Since Gestalt pops aren't subject to Happiness, their Amenities boost Stability instead, which translates into a bonus to resources from jobs. Seemingly, the idea is you're supposed to have some fraction of your pops work as Maintenance Drones to keep the rest of them running smoothly. (Gestalts don't have any other way to get Amenities besides housing buildings and their version of culture workers.) Thing is, in practice, maintenance drones are pretty much NEVER worth it. I did the math, and here's the inequality that determines whether it's worth employing maintenance drones:
1.5 * popAmenityUsage ≤ amenitiesFromJobsModifier / resourcesFromJobsModifier
If this inequality doesn't hold – which it almost always doesn't because resources from jobs bonuses are FAR more plentiful than amenities from jobs bonuses – then the correct play is to let your stability drop to 26% at all times, because the penalty from low stability is less of a loss than setting aside pops as maintenance drones would be.
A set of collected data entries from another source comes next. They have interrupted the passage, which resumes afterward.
Lemma polygonLength_loop_translate vSize (d : Point) (rest : Path) :
  ∀ p0 acc,
    PolygonRef.polygonLength_loop vSize (PolygonRef.translate rest d) (IntPoint.padd p0 d) acc =
    PolygonRef.polygonLength_loop vSize rest p0 acc.
Proof.
  induction rest as [|p1 rest IH]; intros p0 acc; [done|].
  cbn [PolygonRef.translate map PolygonRef.polygonLength_loop].
  rewrite psub_padd. apply IH.
Qed.

(** X10. The length of a loop does not change when the loop is translated,
    also when translated coordinates wrap around; on the empty loop both
    calls fail alike. *)
Theorem X10_polygonLength_translate (vSize : Point → Z) (thiss : Path) (translation : Point) :
  PolygonRef.polygonLength vSize (PolygonRef.translate thiss translation) =
    PolygonRef.polygonLength vSize thiss.
Proof.
  unfold PolygonRef.polygonLength, PolygonRef.size, PolygonRef.translate.
  rewrite length_map, lookup_map.
  destruct (thiss !! _) as [p0|]; [|done].
  cbn [option_map mbind option_bind]. f_equal.
  apply polygonLength_loop_translate.
Qed.

Lemma padd_padd (q d1 d2 : Point) :
  IntPoint.padd (IntPoint.padd q d1) d2 = IntPoint.padd q (IntPoint.padd d1 d2).
Proof.
  unfold IntPoint.padd, add64. cbn [X Y].
  rewrite !wrap64_add_idemp_l, !wrap64_add_idemp_r. f_equal; f_equal; lia.
Qed.

(** X11. Two translations compose to the translation by the sum of the two
    vectors; and translating a loop of [int64_t] coordinates by a vector and
    then by its opposite gives the loop back, also when the coordinates in
    between wrap around. *)
Theorem X11_translate_compose_back (thiss : Path) (d1 d2 : Point) :
  PolygonRef.translate (PolygonRef.translate thiss d1) d2 =
    PolygonRef.translate thiss (IntPoint.padd d1 d2) ∧
  ((∀ q, q ∈ thiss → fits 64 (X q) ∧ fits 64 (Y q)) →
   PolygonRef.translate (PolygonRef.translate thiss d1)
                        (IntPoint.psub (mkPoint 0 0) d1) = thiss).
Proof.
  unfold PolygonRef.translate. rewrite !map_map. split.
  - apply map_ext. intros q. apply padd_padd.
  - intros Hfit. rewrite <- (map_id thiss) at 2. apply map_ext_in.
    intros q Hq. apply list_elem_of_In, Hfit in Hq as [HX HY].
    rewrite padd_padd. unfold IntPoint.padd, IntPoint.psub, add64, sub64. cbn [X Y].
    rewrite !wrap64_add_idemp_r. destruct q as [x y]. cbn [X Y] in *.
    f_equal.
    + rewrite <- (wrap64_small x) at 2 by done.
      rewrite Z.add_assoc, wrap64_add_idemp_r. f_equal. lia.
    + rewrite <- (wrap64_small y) at 2 by done.
      rewrite Z.add_assoc, wrap64_add_idemp_r. f_equal. lia.
Qed.

Lemma X11_translate_compose_back_witness :
  PolygonRef.translate
    (PolygonRef.translate square10 (mkPoint (2 ^ 63 - 5) 7))
    (IntPoint.psub (mkPoint 0 0) (mkPoint (2 ^ 63 - 5) 7)) = square10.
Proof.
  apply (proj2 (X11_translate_compose_back square10 (mkPoint (2 ^ 63 - 5) 7) (mkPoint 0 0))).
  intros q Hq. unfold square10 in Hq.
  repeat (apply elem_of_cons in Hq as [->|Hq]; [unfold fits; simpl; lia|]).
  by apply elem_of_nil in Hq.
Defined.

Lemma sub64_shift (a b d : Z) : sub64 (a + d) (b + d) = sub64 a b.
Proof. unfold sub64. f_equal. lia. Qed.

Lemma geb_shift (a b d : Z) : (a + d >=? b + d) = (a >=? b).
Proof. rewrite !Z.geb_leb. destruct (Z.leb_spec b a), (Z.leb_spec (b + d) (a + d)); lia || done. Qed.

Lemma gtb_shift (a b d : Z) : (a + d >? b + d) = (a >? b).
Proof. rewrite !Z.gtb_ltb. destruct (Z.ltb_spec b a), (Z.ltb_spec (b + d) (a + d)); lia || done. Qed.

Lemma leb_shift (a b d : Z) : (a + d <=? b + d) = (a <=? b).
Proof. destruct (Z.leb_spec a b), (Z.leb_spec (a + d) (b + d)); lia || done. Qed.

Lemma ltb_shift (a b d : Z) : (a + d <? b + d) = (a <? b).
Proof. destruct (Z.ltb_spec a b), (Z.ltb_spec (a + d) (b + d)); lia || done. Qed.

Lemma eqb_shift (a b d : Z) : (a + d =? b + d) = (a =? b).
Proof. destruct (Z.eqb_spec a b), (Z.eqb_spec (a + d) (b + d)); lia || done. Qed.


Lemma inside_loop_shift (dx dy : Z) (p : Point) (b : bool) (rest : Path) :
  ∀ p0 c,
    PolygonRef.inside_loop (map (shift_point dx dy) rest) (shift_point dx dy p0)
      (shift_point dx dy p) b c =
    PolygonRef.inside_loop rest p0 p b c.
Proof.
  induction rest as [|p1 rest IH]; intros p0 c; [done|].
  cbn [map PolygonRef.inside_loop].
  assert (HX : ∀ q, X (shift_point dx dy q) = X q + dx) by done.
  assert (HY : ∀ q, Y (shift_point dx dy q) = Y q + dy) by done.
  rewrite !HX, !HY, !Z.add_max_distr_r, !Z.add_min_distr_r.
  rewrite !sub64_shift, !geb_shift, !gtb_shift, !leb_shift, !ltb_shift, !eqb_shift.
  rewrite !IH. reflexivity.
Qed.

Lemma last_map {A B} (f : A → B) (l : list A) :
  list.last (map f l) = option_map f (list.last l).
Proof.
  induction l as [|x l IH]; [done|]. destruct l as [|y l]; [done|].
  exact IH.
Qed.

(** X12. Point-in-polygon classification does not change when the loop and
    the query point are translated by the same vector, as long as no
    translated coordinate wraps around. *)
Theorem X12_inside_translate (thiss : Path) (p translation : Point) (b : bool) :
  (∀ q, q ∈ thiss → fits 64 (X q + X translation) ∧ fits 64 (Y q + Y translation)) →
  fits 64 (X p + X translation) ∧ fits 64 (Y p + Y translation) →
  PolygonRef.inside (PolygonRef.translate thiss translation) (IntPoint.padd p translation) b =
    PolygonRef.inside thiss p b.
Proof.
  intros Hfit [HpX HpY].
  assert (Hp : IntPoint.padd p translation = shift_point (X translation) (Y translation) p).
  { unfold IntPoint.padd, shift_point, add64. by rewrite !wrap64_small. }
  assert (Ht : PolygonRef.translate thiss translation =
               map (shift_point (X translation) (Y translation)) thiss).
  { unfold PolygonRef.translate. apply map_ext_in. intros q Hq.
    apply list_elem_of_In, Hfit in Hq as [HX HY].
    unfold IntPoint.padd, shift_point, add64. by rewrite !wrap64_small. }
  rewrite Hp, Ht. unfold PolygonRef.inside, PolygonRef.size, PolygonRef.back.
  rewrite length_map, last_map.
  destruct (_ <? 1); [done|]. destruct (list.last thiss) as [p0|]; [|done].
  apply inside_loop_shift.
Qed.

Lemma X12_inside_translate_witness :
  PolygonRef.inside (PolygonRef.translate square10 (mkPoint 100 (-7)))
                    (IntPoint.padd (mkPoint 5 5) (mkPoint 100 (-7))) false = true.
Proof.
  rewrite (X12_inside_translate square10 (mkPoint 5 5) (mkPoint 100 (-7)) false).
  - vm_compute. reflexivity.
  - intros q Hq. unfold square10 in Hq.
    repeat (apply elem_of_cons in Hq as [->|Hq]; [unfold fits; simpl; lia|]).
    by apply elem_of_nil in Hq.
  - unfold fits. simpl. lia.
Defined.

(** ** [polygonLength] of a shape *)

Lemma wrap64_idemp (z : Z) : wrap64 (wrap64 z) = wrap64 z.
Proof. pose proof (wrap64_add_idemp_l z 0) as H. by rewrite !Z.add_0_r in H. Qed.

Lemma polygonLength_loop_wrapped vSize (rest : Path) :
  ∀ p0 acc, rest ≠ [] ∨ wrap64 acc = acc →
    wrap64 (PolygonRef.polygonLength_loop vSize rest p0 acc) =
      PolygonRef.polygonLength_loop vSize rest p0 acc.
Proof.
  induction rest as [|p1 rest IH]; intros p0 acc Hw.
  - destruct Hw as [?|Hw]; [done|]. exact Hw.
  - cbn [PolygonRef.polygonLength_loop]. apply IH. right. apply wrap64_idemp.
Qed.

Lemma polygonLength_loop_acc vSize (rest : Path) :
  ∀ p0 acc,
    wrap64 (PolygonRef.polygonLength_loop vSize rest p0 acc) =
      wrap64 (acc + PolygonRef.polygonLength_loop vSize rest p0 0).
Proof.
  induction rest as [|p1 rest IH]; intros p0 acc.
  - simpl. f_equal. lia.
  - cbn [PolygonRef.polygonLength_loop].
    set (v := vSize (IntPoint.psub p0 p1)).
    set (L0 := PolygonRef.polygonLength_loop vSize rest p1 0).
    transitivity (wrap64 (acc + v + L0)).
    + rewrite IH. unfold add64. fold L0. by rewrite wrap64_add_idemp_l.
    + symmetry. rewrite <- wrap64_add_idemp_r, IH, wrap64_add_idemp_r. fold L0.
      unfold add64.
      replace (acc + (wrap64 (0 + v) + L0)) with (wrap64 (0 + v) + (acc + L0)) by lia.
      rewrite wrap64_add_idemp_l. f_equal. lia.
Qed.

Lemma Polygons_polygonLength_loop_sum vSize (rest : Paths) :
  Forall (λ poly : Path, poly ≠ [] ∧ Z.of_nat (length poly) < 2 ^ 64) rest →
  ∀ acc, wrap64 acc = acc →
    ∃ lens,
      Forall2 (λ poly len, PolygonRef.polygonLength vSize poly = Some len) rest lens ∧
      Polygons.polygonLength_loop vSize rest acc = Some (wrap64 (acc + foldr Z.add 0 lens)).
Proof.
  induction 1 as [|poly rest [Hne Hlen] _ IH]; intros acc Hacc.
  - exists []. split; [constructor|]. simpl. by rewrite Z.add_0_r, Hacc.
  - destruct (polygonLength_nonempty vSize poly Hne Hlen) as (p0 & Hlast & Hpoly).
    cbn [Polygons.polygonLength_loop].
    clear Hlast. unfold PolygonRef.polygonLength in Hpoly.
    destruct (poly !! Z.to_nat ((PolygonRef.size poly - 1) mod 2 ^ 64))
      as [p0'|] eqn:Hread; [|discriminate].
    clear p0 Hpoly. cbn [mbind option_bind].
    destruct (IH (PolygonRef.polygonLength_loop vSize poly p0' acc)) as (lens & Hlens & Hrun).
    { apply polygonLength_loop_wrapped. by left. }
    exists (PolygonRef.polygonLength_loop vSize poly p0' 0 :: lens). split.
    + constructor; [|exact Hlens]. unfold PolygonRef.polygonLength. by rewrite Hread.
    + rewrite Hrun. f_equal. cbn [foldr].
      rewrite <- wrap64_add_idemp_l, polygonLength_loop_acc, wrap64_add_idemp_l.
      f_equal. lia.
Qed.
(** X28.  Applying the new table and then the old one ([apply_calib(true)]
    followed by [apply_calib(false)], as when a result is tried and then
    dismissed) leaves the old table in effect exactly when the manager holds
    a non-empty old table; with an empty old table the second call does
    nothing and the new table, if it was not empty, stays in effect. *)
Theorem apply_calib_revert (m : tables) (d : calib_device) (initial : table) :
  let d' := apply_calib false m (apply_calib true m d) in
  (_old_calib m <> [] -> in_effect initial d' = _old_calib m)
  /\ (_old_calib m = [] -> _new_calib m <> [] -> in_effect initial d' = _new_calib m)
  /\ (_old_calib m = [] -> _new_calib m = [] -> d' = d).
Proof.
  cbv zeta. unfold apply_calib, in_effect, size.
  assert (Hnz : forall (x : Z) (l : table),
             negb (Z.of_nat (length (x :: l)) =? 0) = true).
  { intros x l. cbn [length]. destruct (Z.eqb_spec (Z.of_nat (S (length l))) 0);
      [lia | reflexivity]. }
  destruct (_old_calib m) as [|b old], (_new_calib m) as [|c new];
    rewrite ?Hnz; change (negb (Z.of_nat (length (@nil Z)) =? 0)) with false;
    cbn [set_calibration_table tables_set];
    repeat split; intros; try congruence;
    rewrite ?last_snoc; reflexivity.
Qed.

End ApplyCalibMore.

Lemma apply_calib_revert_witness :
  in_effect [9]
    (ApplyCalib.apply_calib false
       {| ApplyCalib._new_calib := [3; 4]; ApplyCalib._old_calib := [1; 2] |}
       (ApplyCalib.apply_calib true
          {| ApplyCalib._new_calib := [3; 4]; ApplyCalib._old_calib := [1; 2] |}
          {| ApplyCalib.tables_set := [] |}))
  = [1; 2].
Proof.
  apply (apply_calib_revert
           {| ApplyCalib._new_calib := [3; 4]; ApplyCalib._old_calib := [1; 2] |}
           {| ApplyCalib.tables_set := [] |} [9]).
  discriminate.
Defined.
Lemma revoke_all_spec (images : list UploadedImage) (store : gset string) :
  revoke_all images store = store ∖ list_to_set (urls images).
Proof.
  revert store. induction images as [|image rest IH]; intros store; simpl.
  - set_solver.
  - rewrite IH. set_solver.
Qed.

(** The loop of [addFiles] appends one record per file, each with a URL
    that was not live and differs from the others. *)
Lemma ingest_each_spec (files : list File) :
  forall (acc : list UploadedImage) (store : gset string) (calls : nat),
  exists new : list UploadedImage,
    ingest_each files acc store calls
    = (acc ++ new, list_to_set (urls new) ∪ store,
       (calls + length files)%nat)
    /\ length new = length files
    /\ NoDup (urls new)
    /\ (forall u, u ∈ urls new -> u ∉ store)
    /\ Forall (fun image => String.length (img_id image) = 36%nat) new
    /\ img_name <$> new = file_name <$> files
    /\ img_id <$> new = randomUUID <$> seq calls (length files).
Proof.
  induction files as [|file rest IH]; intros acc store calls.
  - exists []. simpl. rewrite app_nil_r, Nat.add_0_r.
    repeat split; try constructor; try set_solver.
    f_equal. f_equal. set_solver.
  - simpl.
    set (url := createObjectURL store).
    set (image := {| img_id := randomUUID calls;
                     img_name := file_name file;
                     img_size := file_size file;
                     img_type := file_type file;
                     img_url := url |}).
    destruct (IH (acc ++ [image]) ({[url]} ∪ store) (S calls))
      as (new & Heq & Hlen & Hnd & Hfresh & Hids & Hnames & Huuids).
    exists (image :: new). rewrite Heq.
    assert (Hurl : url ∉ store) by apply createObjectURL_fresh.
    repeat split.
    + f_equal; [f_equal|lia].
      * now rewrite <- app_assoc.
      * unfold urls; simpl. set_solver.
    + simpl. now rewrite Hlen.
    + unfold urls in *; simpl. constructor; [|assumption].
      intros Hin. apply Hfresh in Hin. set_solver.
    + intros u Hu. unfold urls in *; simpl in Hu.
      apply elem_of_cons in Hu as [->|Hu]; [assumption|].
      apply Hfresh in Hu. set_solver.
    + constructor; [apply randomUUID_length | assumption].
    + rewrite !fmap_cons. f_equal. exact Hnames.
    + cbn [length seq]. rewrite !fmap_cons. f_equal. exact Huuids.
Qed.

Lemma Inv_mounted : Inv mounted.
Proof.
  split; simpl;
    [by eexists | set_solver | constructor | constructor | done | done].
Qed.

Lemma Inv_addFiles (st : State) (files : option (list File)) :
  Inv st -> Inv (addFiles st files).
Proof.
  intros HI. destruct files as [[|file rest]|]; try assumption.
  unfold addFiles.
  destruct (ingest_each_spec (file :: rest) [] (blobStore st) (uuidCalls st))
    as (new & Heq & Hlen & Hnd & Hfresh & Hids & _ & _).
  rewrite Heq. simpl app.
  destruct HI as [Hc Hs Hn Hi Hnone Hsome].
  destruct new as [|first more]; [discriminate|].
  constructor; simpl.
  - assumption.
  - rewrite Hs. unfold urls. rewrite fmap_app, list_to_set_app_L.
    set_solver.
  - unfold urls. rewrite fmap_app. apply NoDup_app. repeat split; try done.
    intros u Hu Hu'. apply (Hfresh u Hu'). rewrite Hs. set_solver.
  - apply Forall_app. split; assumption.
  - intros Hnil. apply app_eq_nil in Hnil as [_ Hnil]. discriminate.
  - intros _. destruct (uploadedImages st) as [|old olds] eqn:Hold.
    + rewrite Hnone by reflexivity. simpl.
      exists first. split; [set_solver|reflexivity].
    + destruct Hsome as (image & Hin & Hsel); [done|].
      rewrite Hsel. rewrite falsy_uuid.
      * exists image. split; [|reflexivity]. set_solver.
      * rewrite Forall_forall in Hi. now apply Hi.
Qed.

Lemma Inv_clickCard (st : State) (i : nat) : Inv st -> Inv (clickCard st i).
Proof.
  intros HI. unfold clickCard.
  destruct (uploadedImages st !! i) as [image|] eqn:Hi; [|assumption].
  destruct HI as [Hc Hs Hn Hids Hnone Hsome].
  constructor; simpl; try assumption.
  - intros Hnil. rewrite Hnil in Hi. discriminate.
  - intros _. exists image. split; [|reflexivity].
    apply list_elem_of_lookup. by exists i.
Qed.

Lemma Inv_removeAll (st : State) : Inv st -> Inv (removeAll st).
Proof.
  intros [Hc Hs Hn Hids Hnone Hsome].
  constructor; simpl; try done.
  - destruct Hc as [c ->]. by eexists.
  - rewrite revoke_all_spec, Hs. set_solver.
  - constructor.
Qed.

Lemma Inv_resume (st : State) (blob : option Blob) :
  Inv st -> Inv (downloadPreview_resume st blob).
Proof.
  intros HI. destruct blob as [b|]; [|assumption].
  destruct HI as [Hc Hs Hn Hids Hnone Hsome].
  constructor; simpl; try assumption.
  pose proof (createObjectURL_fresh (blobStore st)) as Hf.
  rewrite <- Hs. set_solver.
Qed.

Lemma Inv_handle (st : State) (ev : Event) : Inv st -> Inv (handle st ev).
Proof.
  intros HI. destruct ev; simpl.
  - now apply Inv_addFiles.
  - now apply Inv_clickCard.
  - now apply Inv_removeAll.
  - destruct HI; constructor; assumption.
  - destruct HI as [Hc Hs Hn Hids Hnone Hsome].
    constructor; simpl; try assumption.
    destruct Hc as [c ->]. by eexists.
  - unfold downloadPreview_begin.
    destruct (downloadPreview_guard st); [|assumption].
    destruct HI; constructor; assumption.
  - destruct (pendingBlobs st); [assumption|].
    apply Inv_resume. destruct HI; constructor; assumption.
  - unfold downloadOriginal.
    destruct (selectedImage st); [|assumption].
    destruct HI; constructor; assumption.
  - destruct HI; constructor; assumption.
  - destruct HI; constructor; assumption.
  - destruct HI; constructor; assumption.
Qed.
That's both flavorfully weird and mechanically disappointing – the best way to use this mechanic is to ignore it and eat the penalties! Yikes!
(And if trying to tread water with amenities wasn't inefficient enough, the bonus from excess amenities is only 18% as impactful as that. (You need to go from 100% amenities to 200% to get the full bonus while treading water only requires going from 25% to 100%, so excess amenities are only 75% as good. You only get 20 stability from full excess amenities while a deficit can cost you as many as 50, so excess amenities are only 40% as good. Excess stability only gives you up to a 30% production bonus while stability deficit can take up to 50% productivity away, so excess stability is only 60% as good, and therefore excess amenities are only 60% as good. 75% * 40% * 60% = 18%.) Absolutely pathetic!
Amenities need to matter more for Gestalts, especially excess amenities. It needs to be a meaningful decision whether or not to bother with maintenance drones. Right now, it isn't. To fix amenities in general, one solution could be to give Gestalts more access to pop amenity use reductions (since when pops use fewer amenities, each amenity is more impactful). To fix excess amenities, excess amenities could give a full 50 stability at a 2:1 amenity ratio and it still wouldn't be broken, since excess amenities would still only be 75% * 60% = 45% as impactful as non-excess amenities.